Is Sitting the New Smoking? Jan 12 2018

In recent years healthcare news has drawn attention to the startling possibility that our desk jobs could be just as bad for us as smoking or eating junk food. The worrying thing is that avoiding periods of prolonged sitting isn’t an option for most office workers and is part of a lifestyle that is very much beyond their control.

Fortunately, it’s possible to partially counteract the effects of sitting at work with regular exercise in your spare time (BJSM, 2015). There is even some evidence to suggest that engaging in high levels of physical activity each day (60-75 minutes) can completely counteract the increased rate of mortality associated with prolonged sitting (Lancet 2016).

The average persons sits for 9 hours a day.

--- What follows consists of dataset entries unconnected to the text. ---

(** X24: [is_valid_json] does not look into the command: any dict
    passes to [publish_payload], also one without action, device or
    target, which [validate_payload] and the schema reject. *)
Theorem is_valid_json_ignores_command_keys {J : JSONLib} {K : Paho} {S : StrLib} {D : Type}
  (self : t D) (raw speak : string) (items cmd : list (string * json)) :
  json_loads (str_strip raw) = Some (JObj items) ->
  dict_get "speak" items = Some (JStr speak) ->
  dict_get "command" items = Some (JObj cmd) ->
  snd (is_valid_json self raw)
  = match connect_error (MQTT_BROKER self) (MQTT_PORT self) with
    | None => Return true
    | Some e => Raise e
    end
  /\ (~ (dict_has "action" cmd = true /\ dict_has "device" cmd = true
         /\ dict_has "target" cmd = true)
      -> validate_payload (JObj items) = false
         /\ validate smart_home_command_schema (JObj items) = false).
Proof.
  intros Hread Hspeak Hcommand. split.
  - unfold is_valid_json. rewrite Hread. unfold dict_has, Py.get.
    rewrite Hspeak, Hcommand. cbn [andb]. rewrite publish_table.
    destruct (connect_error (MQTT_BROKER self) (MQTT_PORT self)); reflexivity.
  - intros Hkeys.
    assert (Hpayload : validate_payload (JObj items) = false).
    { unfold validate_payload, dict_has, Py.get. rewrite Hspeak, Hcommand.
      cbn [negb orb forallb]. unfold dict_has in Hkeys.
      destruct (dict_get "action" cmd); [ | reflexivity].
      destruct (dict_get "device" cmd); [ | reflexivity].
      destruct (dict_get "target" cmd); [ | reflexivity].
      destruct Hkeys. repeat split. }
    split; [exact Hpayload | ].
    rewrite validate_conforms. unfold conforms. rewrite Hspeak, Hcommand.
    cbn [command_conforms]. unfold dict_has in Hkeys.
    destruct (dict_get "action" cmd); [ | reflexivity].
    destruct (dict_get "device" cmd); [ | reflexivity].
    destruct (dict_get "target" cmd); [ | reflexivity].
    destruct Hkeys. repeat split.
Qed.

Lemma is_valid_json_ignores_command_keys_witness :
  snd (is_valid_json (J := RefJSON.lib) (K := RefJSON.reachable) (S := ascii_strip)
         (init (Some Sample.mqtt)) Frames.bare_command_text)
  = match connect_error (Paho := RefJSON.reachable) (MQTT_BROKER (init (Some Sample.mqtt)))
            (MQTT_PORT (init (Some Sample.mqtt))) with
    | None => Return true
    | Some e => Raise e
    end
  /\ (~ (dict_has "action" [] = true /\ dict_has "device" [] = true
         /\ dict_has "target" [] = true)
      -> validate_payload (JObj Frames.bare_command) = false
         /\ validate smart_home_command_schema (JObj Frames.bare_command) = false).
Proof.
  apply (is_valid_json_ignores_command_keys (J := RefJSON.lib) (K := RefJSON.reachable)
           (S := ascii_strip) (init (Some Sample.mqtt)) Frames.bare_command_text "ok"
           Frames.bare_command []).
  - vm_compute. reflexivity.
  - reflexivity.
  - reflexivity.
Defined.

Lemma feed_json_delta_step {J : JSONLib} {K : Paho} {D : Type} (self : t D) (delta : string) :
  _feed_json_delta self delta
  = let text := (_json_buffer self ++ delta)%string in
    if balanced text then
      match json_loads text with
      | None =>
          match json_loads_error text with
          | JSONDecodeError =>
              ([Line (StillMalformed text)], (set_json_buffer self "", Return tt))
          | e => ([], (set_json_buffer self "", Raise e))
          end
      | Some obj =>
          (Line (CompleteJson obj) :: fst (publish (set_json_buffer self text) obj),
           (set_json_buffer self "", snd (publish (set_json_buffer self text) obj)))
      end
    else ([], (set_json_buffer self text, Return tt)).
Proof. reflexivity. Qed.

(** What a call leaves in the buffer. *)
Lemma feed_json_delta_state {J : JSONLib} {K : Paho} {D : Type} (self : t D) (delta : string) :
  fst (snd (_feed_json_delta self delta))
  = if balanced (_json_buffer self ++ delta) then set_json_buffer self ""
    else set_json_buffer self (_json_buffer self ++ delta)%string.
Proof.
  rewrite feed_json_delta_step. cbv zeta.
  destruct (balanced (_json_buffer self ++ delta)); [ | reflexivity].
  destruct (json_loads (_json_buffer self ++ delta)); [reflexivity | ].
  destruct (json_loads_error (_json_buffer self ++ delta)); reflexivity.
Qed.

(** X25: after calls of [_feed_json_delta] the buffer is empty or
    holds text whose braces are not balanced, also when a call raises;
    the other fields of the client are as they were. *)
Theorem feed_never_keeps_balanced_text {J : JSONLib} {K : Paho} {D : Type}
  (self : t D) (deltas : list string) :
  deltas <> [] ->
  exists buffer : string,
    fst (snd (feed_each self deltas)) = set_json_buffer self buffer
    /\ (buffer = "" \/ balanced buffer = false).
Proof.
  revert self. induction deltas as [ | delta rest IH ]; intros self Hsome;
    [destruct (Hsome eq_refl) | ].
  assert (Hfirst : exists buffer,
             fst (snd (_feed_json_delta self delta)) = set_json_buffer self buffer
             /\ (buffer = "" \/ balanced buffer = false)).
  { rewrite feed_json_delta_state.
    destruct (balanced (_json_buffer self ++ delta)) eqn:Hb.
    - exists "". split; [reflexivity | left; reflexivity].
    - exists (_json_buffer self ++ delta)%string. split; [reflexivity | right; exact Hb]. }
  cbn [feed_each].
  destruct (_feed_json_delta self delta) as [log [self' [u | e]]]; cbn [fst snd] in Hfirst.
  - destruct rest as [ | delta' rest ].
    + cbn [feed_each fst snd]. exact Hfirst.
    + assert (Hrest : delta' :: rest <> []) by discriminate.
      destruct (IH self' Hrest) as [buffer [Hstate Hbuffer]].
      destruct (feed_each self' (delta' :: rest)) as [log' end_]. cbn [fst snd] in *.
      exists buffer. split; [ | exact Hbuffer].
      rewrite Hstate. destruct Hfirst as [b [-> _]]. reflexivity.
  - cbn [fst snd]. exact Hfirst.
Qed.

Lemma feed_never_keeps_balanced_text_witness :
  exists buffer : string,
    fst (snd (feed_each (J := RefJSON.lib) (K := RefJSON.unreachable)
                (init (Some Sample.mqtt)) [Frames.head; "}"; "{"]))
    = set_json_buffer (init (Some Sample.mqtt)) buffer
    /\ (buffer = "" \/ balanced buffer = false).
Proof.
  apply (feed_never_keeps_balanced_text (J := RefJSON.lib) (K := RefJSON.unreachable)
           (init (Some Sample.mqtt)) [Frames.head; "}"; "{"]).
  discriminate.
Defined.

Lemma feed_each_open {J : JSONLib} {K : Paho} {D : Type}
  (self : t D) (deltas : list string) (last : string) :
  (forall k, (1 <= k <= length deltas)%nat ->
             balanced (_json_buffer self ++ joined (firstn k deltas)) = false) ->
  feed_each self (deltas ++ [last])
  = feed_each (set_json_buffer self (_json_buffer self ++ joined deltas)%string) [last].
Proof.
  revert self. induction deltas as [ | delta rest IH ]; intros self Hopen.
  - cbn [app joined fold_right]. rewrite string_app_empty, set_json_buffer_same.
    reflexivity.
  - cbn [app]. change (feed_each self (delta :: rest ++ [last]))
      with (match _feed_json_delta self delta with
            | (log, (self', Return _)) =>
                let '(log', end_) := feed_each self' (rest ++ [last]) in
                ((log ++ log')%list, end_)
            | (log, (self', Raise e)) => (log, (self', Raise e))
            end).
    rewrite feed_json_delta_step. cbv zeta.
    assert (H1 : balanced (_json_buffer self ++ delta) = false).
    { specialize (Hopen 1%nat). cbn [firstn joined fold_right length] in Hopen.
      rewrite string_app_empty in Hopen. apply Hopen. lia. }
    rewrite H1, IH.
    + cbn [_json_buffer set_json_buffer joined fold_right].
      rewrite string_app_assoc.
      destruct (feed_each _ [last]) as [log' end_]. reflexivity.
    + intros k Hk. cbn [_json_buffer set_json_buffer]. rewrite string_app_assoc.
      specialize (Hopen (S k)). cbn [firstn joined fold_right length] in Hopen.
      apply Hopen. lia.
Qed.
Definition move_toward_point (start_point target_point : Point)
    (dist angle_correction : Q) : Point :=
  let dx := fst target_point - fst start_point in
  let dy := snd target_point - snd start_point in
  let magnitude := hypot dx dy in
  if Qeq_bool magnitude 0 then start_point
  else
    let dx := dx / magnitude in
    let dy := dy / magnitude in
    let angle := degrees (fatan2 dy dx) in
    let new_angle := angle + angle_correction in
    let move_x := fcos (radians new_angle) * dist in
    let move_y := fsin (radians new_angle) * dist in
    (fst start_point + move_x, snd start_point + move_y).

(** [math.ceil] of a number, as the [int] it returns *)
Definition ceil (x : Q) : Z := Qceiling x.

Definition create_circle (center : Point) (radius points_per_mm : Q)
    : result geom :=
  let '(x, y) := center in
  let n := ceil (2 * fpi * radius * points_per_mm) in
  if (n =? 0)%Z then Raise ZeroDivisionError
  else if (n <? 0)%Z then Raise ValueError
  else
    let theta :=
      np_linspace 0 (2 * fpi - 2 * fpi / inject_Z n) (Z.to_nat n) in
    LinearRing (map (fun t => (radius * fsin t + x, radius * fcos t + y)) theta).

(** An [Arc] after [generateConcentricArc] has set [circle] and [arcline]. *)
Record Arc : Type := {
  center : Point;
  r : Q;
  circle : geom;
  arcline : geom;
}.

(** [Arc(center, r, kwargs).generateConcentricArc(startpt, remainingSpace)] *)
Definition generateConcentricArc (center : Point) (r : Q)
    (pointsPerMillimeter : Q) (startpt : Point) (remainingSpace : geom)
    : result Arc :=
  let* circle := create_circle startpt r pointsPerMillimeter in
  let arcline := intersection circle remainingSpace in
  let arcline := if is_MultiLineString arcline then linemerge arcline
                 else arcline in
  Ok {| center := center; r := r; circle := circle; arcline := arcline |}.

(** The loop over [r_values]; [arcs.append] is the cons of the result. *)
Fixpoint generateMultipleConcentricArcs_loop (r_values : list Q)
    (startpt : Point) (basePoly remainingSpace : geom)
    (kwargs : ManualSettings) : result (list Arc) :=
  match r_values with
  | [] => Ok []
  | r :: r_values' =>
      let* arcObj :=
        generateConcentricArc startpt r (ArcPointsPerMillimeter kwargs)
                              startpt remainingSpace in
      if is_empty (arcline arcObj) then Ok []
      else if intersects basePoly (arcline arcObj)
              && negb (UseLeastAmountOfCenterPoints kwargs)
      then Ok [arcObj]
      else
        let* arcs := generateMultipleConcentricArcs_loop
                       r_values' startpt basePoly remainingSpace kwargs in
        Ok (arcObj :: arcs)
  end.


Definition generateMultipleConcentricArcs (startpt : Point) (rMin rMax : Q)
    (basePoly remainingSpace : geom) (kwargs : ManualSettings)
    : result (list Arc) :=
  let* r_values := np_arange rMin (rMax + ArcWidth kwargs) (ArcWidth kwargs) in
  generateMultipleConcentricArcs_loop r_values startpt basePoly
                                      remainingSpace kwargs.

End Arcs.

That’s 55% of their waking hours. With this in mind it stands to reason that the way we sit may be having some impact on our musculoskeletal system. Most of us are guilty of slouching at some point but slouching is actually our body’s way of conserving energy, so if you slouch for a short period of time it could actually be beneficial. The problems start when you sit slouched for prolonged periods of time as the muscles around the back and neck are left in a stretched position. This phenomenon is called tissue creep and can eventually lead to pain when the tissue is left stretched and under load.

The average human head weighs 5kg. If you slouch and the head moves forwards the load that the neck muscles have to absorb increases to about 14kg. That’s almost 3 times as much weight simply because the head has moved forwards and is no longer balanced effectively on the spinal column. Over time this can make the neck muscles fatigue and can lead to neck pain.

Changing position regularly, taking regular breaks away from your desk and using your lunch break to go for a walk or run are just some of the ways that you can start to break up your working day and potentially improve your health!

This blog is based on a presentation given to local office employees.